----- Information

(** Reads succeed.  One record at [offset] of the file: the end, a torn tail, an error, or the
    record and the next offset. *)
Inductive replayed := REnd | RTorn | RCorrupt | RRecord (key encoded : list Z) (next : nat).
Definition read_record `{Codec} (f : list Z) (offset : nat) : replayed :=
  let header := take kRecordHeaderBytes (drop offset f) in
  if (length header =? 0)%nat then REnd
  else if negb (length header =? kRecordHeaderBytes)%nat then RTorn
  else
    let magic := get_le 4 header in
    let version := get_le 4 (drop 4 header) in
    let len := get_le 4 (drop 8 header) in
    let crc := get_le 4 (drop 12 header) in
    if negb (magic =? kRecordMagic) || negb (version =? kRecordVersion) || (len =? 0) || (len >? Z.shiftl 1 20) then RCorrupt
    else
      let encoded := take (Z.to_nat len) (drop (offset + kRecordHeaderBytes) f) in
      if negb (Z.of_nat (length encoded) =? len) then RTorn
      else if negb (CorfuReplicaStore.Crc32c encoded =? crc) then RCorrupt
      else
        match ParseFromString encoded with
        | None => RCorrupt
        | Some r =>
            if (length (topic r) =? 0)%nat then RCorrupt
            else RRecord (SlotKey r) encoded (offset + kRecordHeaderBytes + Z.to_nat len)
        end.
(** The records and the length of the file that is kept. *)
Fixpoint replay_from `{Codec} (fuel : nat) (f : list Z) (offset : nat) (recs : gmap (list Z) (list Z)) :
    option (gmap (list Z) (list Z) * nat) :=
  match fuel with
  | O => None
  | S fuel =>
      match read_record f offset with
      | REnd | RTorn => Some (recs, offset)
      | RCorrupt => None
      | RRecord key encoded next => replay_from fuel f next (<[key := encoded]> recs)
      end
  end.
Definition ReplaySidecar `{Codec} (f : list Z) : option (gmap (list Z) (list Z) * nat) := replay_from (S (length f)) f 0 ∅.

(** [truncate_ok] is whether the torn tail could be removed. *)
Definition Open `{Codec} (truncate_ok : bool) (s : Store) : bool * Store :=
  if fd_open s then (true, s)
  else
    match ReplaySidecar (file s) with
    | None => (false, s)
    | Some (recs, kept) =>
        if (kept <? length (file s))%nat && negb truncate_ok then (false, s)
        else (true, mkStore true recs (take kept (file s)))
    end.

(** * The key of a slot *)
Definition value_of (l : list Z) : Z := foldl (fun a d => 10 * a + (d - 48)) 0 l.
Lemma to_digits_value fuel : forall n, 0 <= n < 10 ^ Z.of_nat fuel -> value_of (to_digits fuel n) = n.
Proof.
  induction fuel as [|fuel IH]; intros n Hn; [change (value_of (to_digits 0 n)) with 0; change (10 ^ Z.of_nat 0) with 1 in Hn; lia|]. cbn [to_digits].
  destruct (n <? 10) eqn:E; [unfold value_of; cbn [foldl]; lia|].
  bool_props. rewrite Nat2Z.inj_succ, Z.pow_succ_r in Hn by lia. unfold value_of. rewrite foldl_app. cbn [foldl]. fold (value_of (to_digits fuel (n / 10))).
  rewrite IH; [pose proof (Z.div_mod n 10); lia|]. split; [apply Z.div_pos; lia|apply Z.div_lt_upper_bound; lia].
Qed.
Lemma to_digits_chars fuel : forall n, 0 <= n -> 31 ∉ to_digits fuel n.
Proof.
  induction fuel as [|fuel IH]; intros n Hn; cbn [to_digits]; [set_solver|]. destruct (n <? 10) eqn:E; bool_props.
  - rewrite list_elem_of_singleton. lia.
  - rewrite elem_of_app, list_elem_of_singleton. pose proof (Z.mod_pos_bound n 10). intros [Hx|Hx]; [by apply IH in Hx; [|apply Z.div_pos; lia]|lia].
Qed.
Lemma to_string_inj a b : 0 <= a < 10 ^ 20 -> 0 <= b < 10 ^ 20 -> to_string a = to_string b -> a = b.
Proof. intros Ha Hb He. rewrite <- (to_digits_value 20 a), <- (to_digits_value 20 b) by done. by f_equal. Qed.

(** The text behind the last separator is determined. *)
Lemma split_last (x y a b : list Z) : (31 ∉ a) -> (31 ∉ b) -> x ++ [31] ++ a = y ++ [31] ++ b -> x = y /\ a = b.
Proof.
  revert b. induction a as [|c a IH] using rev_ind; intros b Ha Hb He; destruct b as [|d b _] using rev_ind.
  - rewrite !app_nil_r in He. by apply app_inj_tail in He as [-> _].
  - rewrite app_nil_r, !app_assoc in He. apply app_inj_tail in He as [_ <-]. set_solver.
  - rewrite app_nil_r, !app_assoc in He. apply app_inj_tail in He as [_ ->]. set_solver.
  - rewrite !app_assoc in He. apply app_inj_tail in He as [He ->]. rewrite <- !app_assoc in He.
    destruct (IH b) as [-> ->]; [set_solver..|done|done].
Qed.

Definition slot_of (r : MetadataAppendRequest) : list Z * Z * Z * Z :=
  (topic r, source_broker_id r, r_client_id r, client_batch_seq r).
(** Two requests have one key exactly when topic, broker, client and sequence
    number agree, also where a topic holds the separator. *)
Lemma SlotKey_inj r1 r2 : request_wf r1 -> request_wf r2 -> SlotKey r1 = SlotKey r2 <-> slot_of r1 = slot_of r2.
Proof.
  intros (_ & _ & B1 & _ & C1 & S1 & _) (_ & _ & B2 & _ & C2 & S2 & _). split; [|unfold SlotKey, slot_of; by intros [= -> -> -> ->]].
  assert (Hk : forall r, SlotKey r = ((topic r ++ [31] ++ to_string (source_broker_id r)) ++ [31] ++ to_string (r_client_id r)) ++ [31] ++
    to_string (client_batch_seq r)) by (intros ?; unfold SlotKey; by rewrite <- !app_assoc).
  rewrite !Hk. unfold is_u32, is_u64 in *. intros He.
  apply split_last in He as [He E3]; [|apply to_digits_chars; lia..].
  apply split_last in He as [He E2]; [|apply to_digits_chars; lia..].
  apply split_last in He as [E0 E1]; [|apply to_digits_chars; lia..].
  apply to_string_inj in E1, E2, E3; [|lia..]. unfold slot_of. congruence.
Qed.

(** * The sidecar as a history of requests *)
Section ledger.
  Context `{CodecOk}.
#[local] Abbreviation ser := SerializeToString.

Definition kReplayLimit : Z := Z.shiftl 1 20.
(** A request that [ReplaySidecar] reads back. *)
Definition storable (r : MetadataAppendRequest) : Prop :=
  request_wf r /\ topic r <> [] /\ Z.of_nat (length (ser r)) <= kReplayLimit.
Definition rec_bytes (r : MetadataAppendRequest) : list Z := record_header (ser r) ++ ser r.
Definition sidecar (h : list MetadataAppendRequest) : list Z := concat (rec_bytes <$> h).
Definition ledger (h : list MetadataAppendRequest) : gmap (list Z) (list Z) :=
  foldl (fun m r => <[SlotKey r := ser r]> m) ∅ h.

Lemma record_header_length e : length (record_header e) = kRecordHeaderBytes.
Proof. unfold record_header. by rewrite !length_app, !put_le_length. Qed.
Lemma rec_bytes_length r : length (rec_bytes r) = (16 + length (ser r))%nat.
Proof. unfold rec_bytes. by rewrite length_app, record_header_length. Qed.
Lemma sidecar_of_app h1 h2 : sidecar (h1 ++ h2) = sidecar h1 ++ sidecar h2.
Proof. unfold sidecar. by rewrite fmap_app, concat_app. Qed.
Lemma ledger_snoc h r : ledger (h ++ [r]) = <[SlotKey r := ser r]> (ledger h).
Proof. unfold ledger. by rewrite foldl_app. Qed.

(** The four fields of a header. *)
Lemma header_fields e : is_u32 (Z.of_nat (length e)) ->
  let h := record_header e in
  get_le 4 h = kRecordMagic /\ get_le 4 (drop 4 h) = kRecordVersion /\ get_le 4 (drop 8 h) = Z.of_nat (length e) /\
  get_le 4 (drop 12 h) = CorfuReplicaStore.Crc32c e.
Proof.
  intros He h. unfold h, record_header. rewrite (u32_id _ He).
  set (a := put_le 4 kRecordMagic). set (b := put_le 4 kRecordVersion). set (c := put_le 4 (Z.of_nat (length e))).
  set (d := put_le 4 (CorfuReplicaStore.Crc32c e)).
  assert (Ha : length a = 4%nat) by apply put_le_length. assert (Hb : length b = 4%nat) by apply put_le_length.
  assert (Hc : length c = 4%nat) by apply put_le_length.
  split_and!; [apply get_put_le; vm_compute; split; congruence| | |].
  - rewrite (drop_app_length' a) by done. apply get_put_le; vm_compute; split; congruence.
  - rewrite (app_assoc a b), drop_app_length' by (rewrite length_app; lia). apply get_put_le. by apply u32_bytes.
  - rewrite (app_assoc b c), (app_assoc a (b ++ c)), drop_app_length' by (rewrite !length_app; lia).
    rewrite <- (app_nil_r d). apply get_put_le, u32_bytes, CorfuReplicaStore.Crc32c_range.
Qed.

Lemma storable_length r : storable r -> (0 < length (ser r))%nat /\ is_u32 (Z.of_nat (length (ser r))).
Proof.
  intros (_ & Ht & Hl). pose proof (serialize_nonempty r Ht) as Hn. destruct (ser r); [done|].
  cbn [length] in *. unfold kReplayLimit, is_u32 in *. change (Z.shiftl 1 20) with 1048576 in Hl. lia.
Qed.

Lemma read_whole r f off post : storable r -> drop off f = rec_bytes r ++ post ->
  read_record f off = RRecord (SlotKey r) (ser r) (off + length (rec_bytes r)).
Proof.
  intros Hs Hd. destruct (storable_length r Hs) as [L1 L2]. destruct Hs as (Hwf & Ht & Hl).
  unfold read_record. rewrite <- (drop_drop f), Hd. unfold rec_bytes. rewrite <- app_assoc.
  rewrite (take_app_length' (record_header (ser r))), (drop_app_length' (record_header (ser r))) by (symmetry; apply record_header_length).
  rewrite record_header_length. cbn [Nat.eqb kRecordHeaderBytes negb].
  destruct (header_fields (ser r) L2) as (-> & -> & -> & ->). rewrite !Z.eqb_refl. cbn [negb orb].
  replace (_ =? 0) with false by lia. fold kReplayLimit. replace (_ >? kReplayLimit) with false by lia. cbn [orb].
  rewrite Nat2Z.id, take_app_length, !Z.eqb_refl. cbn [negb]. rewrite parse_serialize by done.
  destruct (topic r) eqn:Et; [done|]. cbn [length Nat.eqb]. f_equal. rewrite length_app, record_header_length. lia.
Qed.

----------
----- Information

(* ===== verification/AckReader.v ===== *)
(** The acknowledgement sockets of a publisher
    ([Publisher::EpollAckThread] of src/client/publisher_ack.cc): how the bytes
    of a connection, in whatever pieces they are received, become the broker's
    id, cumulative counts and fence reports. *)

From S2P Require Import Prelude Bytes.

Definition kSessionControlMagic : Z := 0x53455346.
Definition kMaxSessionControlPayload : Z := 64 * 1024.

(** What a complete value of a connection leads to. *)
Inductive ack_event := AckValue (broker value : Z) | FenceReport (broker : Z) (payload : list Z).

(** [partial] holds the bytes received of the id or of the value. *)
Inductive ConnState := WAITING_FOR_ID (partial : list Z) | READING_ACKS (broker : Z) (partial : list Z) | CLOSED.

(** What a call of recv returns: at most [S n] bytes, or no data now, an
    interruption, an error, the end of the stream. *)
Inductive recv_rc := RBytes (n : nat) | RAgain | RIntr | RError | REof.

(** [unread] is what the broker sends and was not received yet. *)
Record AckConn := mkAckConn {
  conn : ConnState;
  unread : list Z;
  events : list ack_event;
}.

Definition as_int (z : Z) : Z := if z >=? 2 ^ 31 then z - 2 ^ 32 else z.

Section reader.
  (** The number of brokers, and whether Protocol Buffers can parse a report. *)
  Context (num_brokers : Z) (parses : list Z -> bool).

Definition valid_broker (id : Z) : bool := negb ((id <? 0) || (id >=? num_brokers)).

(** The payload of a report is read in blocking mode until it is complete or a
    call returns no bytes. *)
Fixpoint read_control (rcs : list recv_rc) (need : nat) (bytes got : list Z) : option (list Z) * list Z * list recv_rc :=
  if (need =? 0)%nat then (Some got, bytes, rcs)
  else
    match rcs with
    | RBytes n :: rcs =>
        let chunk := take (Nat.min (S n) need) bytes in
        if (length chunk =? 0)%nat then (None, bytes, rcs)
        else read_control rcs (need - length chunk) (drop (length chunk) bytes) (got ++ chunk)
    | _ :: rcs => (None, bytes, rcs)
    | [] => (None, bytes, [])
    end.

----------

Copy the lines above exactly, beginning at the line that has "(** Reads succeed." and stopping after the line that has "if (kept <?", and omit the rest.

(** Reads succeed.  One record at [offset] of the file: the end, a torn tail, an error, or the
    record and the next offset. *)
Inductive replayed := REnd | RTorn | RCorrupt | RRecord (key encoded : list Z) (next : nat).
Definition read_record `{Codec} (f : list Z) (offset : nat) : replayed :=
  let header := take kRecordHeaderBytes (drop offset f) in
  if (length header =? 0)%nat then REnd
  else if negb (length header =? kRecordHeaderBytes)%nat then RTorn
  else
    let magic := get_le 4 header in
    let version := get_le 4 (drop 4 header) in
    let len := get_le 4 (drop 8 header) in
    let crc := get_le 4 (drop 12 header) in
    if negb (magic =? kRecordMagic) || negb (version =? kRecordVersion) || (len =? 0) || (len >? Z.shiftl 1 20) then RCorrupt
    else
      let encoded := take (Z.to_nat len) (drop (offset + kRecordHeaderBytes) f) in
      if negb (Z.of_nat (length encoded) =? len) then RTorn
      else if negb (CorfuReplicaStore.Crc32c encoded =? crc) then RCorrupt
      else
        match ParseFromString encoded with
        | None => RCorrupt
        | Some r =>
            if (length (topic r) =? 0)%nat then RCorrupt
            else RRecord (SlotKey r) encoded (offset + kRecordHeaderBytes + Z.to_nat len)
        end.
(** The records and the length of the file that is kept. *)
Fixpoint replay_from `{Codec} (fuel : nat) (f : list Z) (offset : nat) (recs : gmap (list Z) (list Z)) :
    option (gmap (list Z) (list Z) * nat) :=
  match fuel with
  | O => None
  | S fuel =>
      match read_record f offset with
      | REnd | RTorn => Some (recs, offset)
      | RCorrupt => None
      | RRecord key encoded next => replay_from fuel f next (<[key := encoded]> recs)
      end
  end.
Definition ReplaySidecar `{Codec} (f : list Z) : option (gmap (list Z) (list Z) * nat) := replay_from (S (length f)) f 0 ∅.

(** [truncate_ok] is whether the torn tail could be removed. *)
Definition Open `{Codec} (truncate_ok : bool) (s : Store) : bool * Store :=
  if fd_open s then (true, s)
  else
    match ReplaySidecar (file s) with
    | None => (false, s)
    | Some (recs, kept) =>
        if (kept <? length (file s))%nat && negb truncate_ok then (false, s)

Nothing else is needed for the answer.